Motion dénonçant l’insuffisance des moyens alloués à notre EPLE

 

Motion présentée par :

-        les enseignants syndiqués FSU (SNES et SNEP) et Sud Education ainsi que les non syndiqués

-        les représentants de parents d’élèves FCPE et ADESU

-        les représentants élèves

 

Le CA du lycée Charles Gide d’UZES réuni le 11 février 2010 dénonce la dégradation des conditions d’études et d’enseignement découlant de la politique gouvernementale, et plus particulièrement de la mise en œuvre de la réforme du lycée à la rentrée, qui asphyxie le Service Public d’Éducation.

Les représentants du CA du lycée Charles Gide d’Uzès, ont donc décidé de présenter une motion démontrant que l’Etat n’assume pas ses engagements et impose une  Dotation Globale Horaire (DGH) insuffisante :

 

- La DGH allouée à notre établissement est de 973 Heures Poste et 106 Heures Sup. Année

soit une perte de 10h par rapport à celle de cette année alors que les effectifs devraient être en hausse,

or le Ministre de l’Education Nationale a donner injonction aux Recteurs, dans la note de service DGECO A n°2010_0002 : de veiller au « maintien des taux d’encadrement pour le lycée » et il précise que « cette enveloppe (la DGH) doit être fixée de telle manière que les établissements retrouvent au minimum, à effectif constant, des moyens équivalents à ceux qui leur étaient antérieurement affectés »

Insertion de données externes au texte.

Lemma wp_key_undo s (Q : unit -> console -> Prop) :
  edit_inv s -> ie (inp s) < 2147483646 ->
  (undo_n s = 0 -> forall s', moved s s' (col s) -> Q tt s') ->
  (0 < undo_n s -> undoable s = false ->
     forall s', moved s s' (col s) -> edit_inv (set_undo (undo_buf s) (undo_n s - 1) s') ->
     Q tt (set_undo (undo_buf s) (undo_n s - 1) s')) ->
  (0 < undo_n s -> undoable s = true ->
     forall s', deleted s s' (op_pos (last_op s) - iw (inp s)) 1 ->
     undo_of s' = (undo_buf s, undo_n s - 1) -> Q tt s') ->
  wp key_undo s Q.
Proof.
  intros I Hmax HQ0 HQ1 HQ2. unfold key_undo. apply wp_bind, wp_deselect. intros s1 Hq.
  pose proof (quiet_inv _ _ Hq I) as I1. pose proof (quiet_no_sel _ _ Hq) as Hs1.
  destruct (quiet_fields _ _ Hq) as (_&Fw&Fe&Fc&Fu&Fn&_).
  destruct (inv_undo _ I) as [Hul Hun].
  apply wp_bind, wp_gets. rewrite Fn. apply wp_when; intros Hc; b2p; [|apply HQ0; [lia|by apply quiet_moved]].
  apply wp_bind, wp_modify, wp_bind, wp_gets, wp_bind, wp_require;
    [cbn; rewrite Fu; apply arr_ok_true; lia|].
  cbn [undo_buf set_undo]. rewrite Fu. fold (last_op s).
  assert (I2 : edit_inv (set_undo (undo_buf s) (undo_n s - 1) s1)) by (apply edit_inv_undo; [done|done|lia]).
  pose proof (quiet_moved _ _ I Hq) as Hm. unfold undoable in *.
  destruct (op_type (last_op s)).
  - apply wp_bind, wp_gets. cbn [id inp set_undo]. rewrite Fw, Fe.
    apply wp_if; intros Hr; [apply wp_ret, HQ1; [lia|by rewrite Hr|done|done]|].
    rewrite Hr in HQ2. b2p.
    replace (ie (inp s)) with (ie (inp (set_undo (undo_buf s) (undo_n s - 1) s1))) by done.
    replace (ic (inp s1)) with (ic (inp (set_undo (undo_buf s) (undo_n s - 1) s1))) by done.
    apply wp_undo_insert; cbn [inp set_undo]; try done; try lia.
    intros s' Hd Hu. apply HQ2; [lia|done| |done]. eapply deleted_quiet_l; [done|].
    rewrite <- Fw. done.
  - apply wp_ret, HQ1; [lia|done..].
Qed.

(** ** The next word, end of file *)

(** The place [fwd p k n] is the first of k, k + 1, ..., k + n at which p fails, or k + n. *)
Fixpoint fwd (p : Z -> bool) (k : Z) (n : nat) : Z :=
  match n with
  | O => k
  | S n' => if p k then fwd p (k + 1) n' else k
  end.

Lemma fwd_range p n : forall k, k <= fwd p k n <= k + Z.of_nat n.
Proof. induction n as [|n IH]; intros k; cbn; [lia|]. destruct (p k); [specialize (IH (k + 1))|]; lia. Qed.

Lemma wp_walk_right (P : Z -> M console bool) (f : Z -> bool) e s fuel :
  forall t (Q : Z -> console -> Prop),
  (forall i, t <= i < e -> P i s = Ok (f i) s) -> t <= e -> Z.to_nat (e - t) = fuel ->
  Q (fwd f t fuel) s -> wp (walk_right fuel P e t) s Q.
Proof.
  induction fuel as [|fuel IH]; intros t Q HP Ht Hf HQ; cbn [walk_right fwd] in *; [exact HQ|].
  apply wp_if; intros Hc; b2p; [|lia].
  apply wp_bind. unfold wp at 1. rewrite HP by lia. destruct (f t); [|exact HQ].
  apply IH; [intros; apply HP; lia|lia|lia|exact HQ].
Qed.

(** Where ^D moves to from place k: past the rest of the word and the blanks
    after it, or nowhere when no word follows. *)
Definition next_word (l : list Z) (k : Z) : Z :=
  let n := Z.of_nat (length l) in
  let ws i := is_whitespace (nth (Z.to_nat i) l 0) in
  let t := fwd (fun i => negb (ws i)) k (Z.to_nat (n - k)) in
  let t := fwd ws t (Z.to_nat (n - t)) in
  if t <? n then t else k.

La consigne donnée aux recteurs est claire : chaque établissement doit se voir garantir, a minima, la même dotation que par le passé.

C’est donc 10 h qui manquent dans notre DGH pour respecter les engagements du Ministre.

 

- Le nombre d’élèves dans notre établissement devrait être supérieur en première par rapport à celui de cette année puisque nous avons 10 classes de secondes cette année alors que nous n’en avions que 9 l’année dernière. Il devrait donc y avoir plus d’élèves en première en 2010/2011, ce que le Rectorat ne prend pas en compte puisqu’il nous donne les mêmes moyens pour l’année prochaine.

De plus, le nombre d’élèves attendus par les services rectoraux, en seconde pour l’année prochaine, est supérieur à celui de cette année.

C’est donc une DGH supérieure, d’au moins 10h, qui devrait être proposée pour la rentrée prochaine.

 

- Actuellement, 21h d’accompagnement (pour 20h prévues dans la dotation pour les classes de secondes) sont prévues dans le TRM. Ceci signifie donc que l’accompagnement se fera globalement en classe entière ce qui est inacceptable puisque la note du Ministre (citée ci-dessus), stipule qu’il faut veiller « à ce que l’accompagnement personnalisé soit bien prévu conformément aux objectifs et contenus énoncés dans les textes réglementaires » et à l’esprit de la réforme.

C’est donc 20h supplémentaires de « dédoublement » qui manquent pour pouvoir assurer un vrai accompagnement individualisé en groupe de 10 élèves maximum.

 

- L’article 5 de la réforme, dit que « une enveloppe horaire est laissée à la disposition des établissements pour assurer des enseignements en groupes à effectifs réduits. Son volume est arrêté par les recteurs sur une base de 10h30 par semaine et par division, ce volume pouvant être abondé en fonction des spécificités pédagogiques de l’établissement ».

Ce qui fait la spécificité de notre EPLE est d’être un établissement rural isolé. Il se doit donc d’offrir aux élèves de l’Uzège, une grande diversité d’enseignements d’exploration pour assurer sa mission de service public comme le suggère encore la note du Ministre « Pour traduire fidèlement la nouvelle logique d’organisation de la classe de seconde, l’offre d’enseignements d’exploration doit être aussi diversifiée que possible ».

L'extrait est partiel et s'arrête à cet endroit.